For guardians of the Isle of Man Witchcraft Museum, Mr and Mrs Wilson (pictured naked; Mr in a horned helmet), the sex bit was ‘only a very small part of the whole’. Mrs Wilson, who went by the exalted title Queen of the Witches (‘supposed to be an honour, but really it means that I carry the can when anything goes wrong’) specialised in medical spells and had recently intervened, she felt successfully, in the case of a young Italian with ‘penis cancer’. She wouldn’t make love potions, though, which she felt were a waste of her powers. ‘I recommend a dozen oysters.’
Brighton witch Doreen Valiente used her powers to ‘help people and to do them good’, including shooing away domestic evil with garlic and banishing poltergeists with ‘sympathy and understanding’. She offered those services for free, but would occasionally also help herself, including to 20 crocodile-skin handbags: ‘I don’t know exactly how the magic worked, but I know I’ve got the handbags.’ Although Valiente also conducted darker rituals – she was reluctant to disclose details of one involving a sheep’s heart – she felt accepted in the local community: ‘I don’t think the neighbours mind that I’m witch.’

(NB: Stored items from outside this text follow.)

Example TestSequenceUint64Overflow :
  output (Append (New [sequence 1 18446744073709551615 0 0])
            (State (fun _ => 0) 0 {[ 0%nat := 18446744073709551615 ]} ∅) [])
  = Some "1"%string.
Proof. vm_compute. reflexivity. Qed.

Example TestShuffle :
  let '(p, st) := Shuffle [Literal "a"; Literal "b"; Literal "c"]
                    (st0 (fun n => Z.of_nat n * 7000000000000000000)) in
  strings 6 [p] st = ["bca"; "cba"; "cab"; "bac"; "acb"; "cab"]%string.
Proof. vm_compute. reflexivity. Qed.

Example TestOneOfRune :
  strings 3 [OneOfRune [12354; 128512; 233]]
    (st0 (fun n => Z.of_nat n * 7000000000000000000))
  = [String "227" (String "129" (String "130" EmptyString));
     String "240" (String "159" (String "152" (String "128" EmptyString)));
     String "195" (String "169" EmptyString)].
Proof. vm_compute. reflexivity. Qed.

Example RandFloat64_of_all_ones :
  internal.unit_float (2 ^ 64 - 1)
  = S754_finite false 9007199254740991 (-53).
Proof. vm_compute. reflexivity. Qed.

(** * Further properties *)

(** * Further properties of the code *)

(** ** RandN: every value can be drawn *)

Lemma scale_monotone (n r r' : Z) :
  is_u32 n -> is_u64 r -> is_u64 r' -> r <= r' ->
  internal.scale n r <= internal.scale n r'.
Proof.
  intros Hn Hr Hr' Hle. rewrite !scale_high by assumption.
  unfold is_u32, is_u64 in *. apply Z.div_le_mono; nia.
Qed.

(** X1. For [0 < n < 2^32], [RandN(n)] is non-decreasing in the raw value,
    gives 0 on the raw value 0 and [n - 1] on the raw value [2^64 - 1], and
    every value of [0, n) is the result on some raw value. *)
Theorem RandN_onto (n : Z) :
  0 < n -> is_u32 n ->
  (forall r r', is_u64 r -> is_u64 r' -> r <= r' ->
     internal.scale n r <= internal.scale n r') /\
  internal.scale n 0 = 0 /\
  internal.scale n (2 ^ 64 - 1) = n - 1 /\
  (forall k, 0 <= k < n ->
     exists r, is_u64 r /\ internal.scale n r = k /\
       forall st, u64 (raw st (drawn st)) = r ->
         fst (internal.RandN n st) = k).
Proof.
  intros H0 Hn. split; [| split; [| split]].
  - intros r r' Hr Hr' Hle. apply scale_monotone; assumption.
  - rewrite scale_high by (unfold is_u32, is_u64 in *; lia).
    rewrite Z.mul_0_r. reflexivity.
  - rewrite scale_high by (unfold is_u32, is_u64 in *; lia).
    unfold is_u32 in Hn. symmetry. apply Z.div_unique with (r := 2 ^ 64 - n); lia.
  - intros k Hk.
    assert (Hlo : 0 <= first_raw n k) by (apply first_raw_nonneg; lia).
    assert (Hstep : first_raw n k < first_raw n (k + 1)).
    { pose proof (first_raw_step n k H0) as S.
      assert (1 <= 2 ^ 64 / n).
      { apply Z.div_le_lower_bound; unfold is_u32 in Hn; lia. }
      lia. }
    assert (Hhi : first_raw n (k + 1) <= 2 ^ 64)
      by (apply first_raw_le_top; lia).
    assert (Hr : is_u64 (first_raw n k)) by (unfold is_u64; lia).
    exists (first_raw n k). split; [exact Hr |].
    assert (E : internal.scale n (first_raw n k) = k).
    { apply scale_preimage; try assumption. lia. }
    split; [exact E |].
    intros st Hst. unfold internal.RandN, internal.Fastrand. cbn [fst].
    rewrite Hst. exact E.
Qed.

Lemma RandN_onto_witness :
  exists r, is_u64 r /\ internal.scale 3 r = 2.
Proof.
  assert (H3 : is_u32 3) by (unfold is_u32; lia).
  destruct (RandN_onto 3 ltac:(lia) H3) as (_ & _ & _ & H).
  destruct (H 2 ltac:(lia)) as (r & Hr & E & _).
  exists r. split; assumption.
Defined.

Miss Margaret Bruce sold potions by mail order; a simpler business than dealing with the undesirable elements who occasionally appeared at her door. ‘I have all kind of odd people calling here. One man waited outside half the day, saying he couldn’t enter until the hour of Jupiter.’ She offered the Observer a free phial of her aphrodisiac perfume, saying that witchcraft was ‘All too often… a method by which men hope to get sex with women, sometimes very kinky sex.’ The aphrodisiac smelled, apparently, ‘like after-shave’.